> _PROBLEM_: From the records below, set down exactly the lines starting with the line that contains "forall id, match host !! id with" and going on through the line that contains "rewrite Hout by". Nothing else is wanted.

Stored data entries
Lemma wp_refetchShardMap rorder horder now draw resp s W :
  iterates rorder -> iterates horder ->
  let host := should_host (svNodeID s) resp in
  wp (refetchShardMap rorder horder now draw (Some resp)) (fun o s' => o = Ret tt ->
    svCfg (fst s') = svCfg s /\
    svNodeAddresses (fst s') = smrNodeAddresses resp /\ svShardMapVersion (fst s') = smrVersion resp /\
    forall id, match host !! id with
      | None => svReplicas (fst s') !! id = None
      | Some sh => exists r', svReplicas (fst s') !! id = Some r' /\
                     assigned (svNodeID s) (smrVersion resp) sh (svReplicas s !! id) r'
      end) (s, W).
Proof.
  intros Hro Hho host. unfold refetchShardMap. apply wp_bind, wp_get, wp_bind, wp_modify, wp_bind, wp_get.
  cbn [fst snd]. fold host.
  match goal with |- wp _ _ (?x, W) => set (s1 := x) end.
  assert (Hs1 : svReplicas s1 = svReplicas s) by done. rewrite Hs1.
  set (toRemove := filter _ _).
  assert (Hkeys : forall id, id ∈ (horder host).*1 <-> is_Some (host !! id)).
  { intros id. rewrite list_elem_of_fmap. split.
    - intros ([k sh] & -> & Hin). apply (iterates_elem horder) in Hin; [|done]. by exists sh.
    - intros [sh Hsh]. exists (id, sh). split; [done|]. by apply iterates_elem. }
  apply wp_bind. eapply wp_mono; [apply wp_host_all|].
  { by apply iterates_NoDup. }
  { apply Forall_forall. intros [k sh] Hin. apply (iterates_elem horder) in Hin; [|done]. by eapply should_host_ids. }
  cbn beta. intros o [s2 W2] Hhost. destruct o as [new|e|]; [|done|done].
  destruct (Hhost new eq_refl) as ((Hc2 & Ha2 & Hv2) & _ & Hout & Hin). cbn [fst] in *.
  apply wp_bind, wp_modify. cbn [fst snd].
  destruct (start_all_spec now new s2) as ((Hc3 & Ha3 & Hv3) & Hd3 & Hl3). set (s3 := foldl _ s2 new) in *.
  eapply wp_mono; [apply wp_drop_all|]. cbn beta. intros o [s4 W4] Hdrop Ho.
  destruct (Hdrop Ho) as ((Hc4 & Ha4 & Hv4) & Hl4). cbn [fst] in *.
  split_and!; [by rewrite Hc4, Hc3, Hc2|by rewrite Ha4, Ha3, Ha2|by rewrite Hv4, Hv3, Hv2|]. intros id. rewrite Hl4.
  destruct (host !! id) as [sh|] eqn:Hh.
  - rewrite decide_False by (unfold toRemove; rewrite list_elem_of_filter; naive_solver).
    destruct (Hin id sh) as (r2 & Hr2 & Has); [by apply iterates_elem|].
    destruct (Hl3 id r2 Hr2) as (r3 & Hr3 & Hst). exists r3. split; [done|]. by eapply started_assigned.
  - case_decide as Hrm; [done|]. apply not_elem_of_dom. rewrite Hd3. apply not_elem_of_dom.
    rewrite Hout by (rewrite Hkeys, Hh; by intros [? ?]). destruct (svReplicas s !! id) as [r|] eqn:Hr; [|by rewrite Hs1].
    destruct Hrm. unfold toRemove. apply list_elem_of_filter. split; [done|]. apply list_elem_of_fmap.
    exists (id, r). split; [done|]. by apply iterates_elem.
Qed.

Lemma shard_by_id (l : list ShardInfo) sh sh' :
  NoDup (shID <$> l) -> sh ∈ l -> sh' ∈ l -> shID sh = shID sh' -> sh = sh'.
Proof.
  induction l as [|x l IH]; [set_solver|]. rewrite fmap_cons. intros [Hx Hnd]%NoDup_cons Hin Hin' Hid.
  apply elem_of_cons in Hin as [->|Hin], Hin' as [->|Hin']; [done| | |by apply IH].
  - destruct Hx. rewrite Hid. by apply list_elem_of_fmap_2.
  - destruct Hx. rewrite <- Hid. by apply list_elem_of_fmap_2.
Qed.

> _PROBLEM SOLUTION_:
    forall id, match host !! id with
      | None => svReplicas (fst s') !! id = None
      | Some sh => exists r', svReplicas (fst s') !! id = Some r' /\
                     assigned (svNodeID s) (smrVersion resp) sh (svReplicas s !! id) r'
      end) (s, W).
Proof.
  intros Hro Hho host. unfold refetchShardMap. apply wp_bind, wp_get, wp_bind, wp_modify, wp_bind, wp_get.
  cbn [fst snd]. fold host.
  match goal with |- wp _ _ (?x, W) => set (s1 := x) end.
  assert (Hs1 : svReplicas s1 = svReplicas s) by done. rewrite Hs1.
  set (toRemove := filter _ _).
  assert (Hkeys : forall id, id ∈ (horder host).*1 <-> is_Some (host !! id)).
  { intros id. rewrite list_elem_of_fmap. split.
    - intros ([k sh] & -> & Hin). apply (iterates_elem horder) in Hin; [|done]. by exists sh.
    - intros [sh Hsh]. exists (id, sh). split; [done|]. by apply iterates_elem. }
  apply wp_bind. eapply wp_mono; [apply wp_host_all|].
  { by apply iterates_NoDup. }
  { apply Forall_forall. intros [k sh] Hin. apply (iterates_elem horder) in Hin; [|done]. by eapply should_host_ids. }
  cbn beta. intros o [s2 W2] Hhost. destruct o as [new|e|]; [|done|done].
  destruct (Hhost new eq_refl) as ((Hc2 & Ha2 & Hv2) & _ & Hout & Hin). cbn [fst] in *.
  apply wp_bind, wp_modify. cbn [fst snd].
  destruct (start_all_spec now new s2) as ((Hc3 & Ha3 & Hv3) & Hd3 & Hl3). set (s3 := foldl _ s2 new) in *.
  eapply wp_mono; [apply wp_drop_all|]. cbn beta. intros o [s4 W4] Hdrop Ho.
  destruct (Hdrop Ho) as ((Hc4 & Ha4 & Hv4) & Hl4). cbn [fst] in *.
  split_and!; [by rewrite Hc4, Hc3, Hc2|by rewrite Ha4, Ha3, Ha2|by rewrite Hv4, Hv3, Hv2|]. intros id. rewrite Hl4.
  destruct (host !! id) as [sh|] eqn:Hh.
  - rewrite decide_False by (unfold toRemove; rewrite list_elem_of_filter; naive_solver).
    destruct (Hin id sh) as (r2 & Hr2 & Has); [by apply iterates_elem|].
    destruct (Hl3 id r2 Hr2) as (r3 & Hr3 & Hst). exists r3. split; [done|]. by eapply started_assigned.
  - case_decide as Hrm; [done|]. apply not_elem_of_dom. rewrite Hd3. apply not_elem_of_dom.
    rewrite Hout by (rewrite Hkeys, Hh; by intros [? ?]). destruct (svReplicas s !! id) as [r|] eqn:Hr; [|by rewrite Hs1].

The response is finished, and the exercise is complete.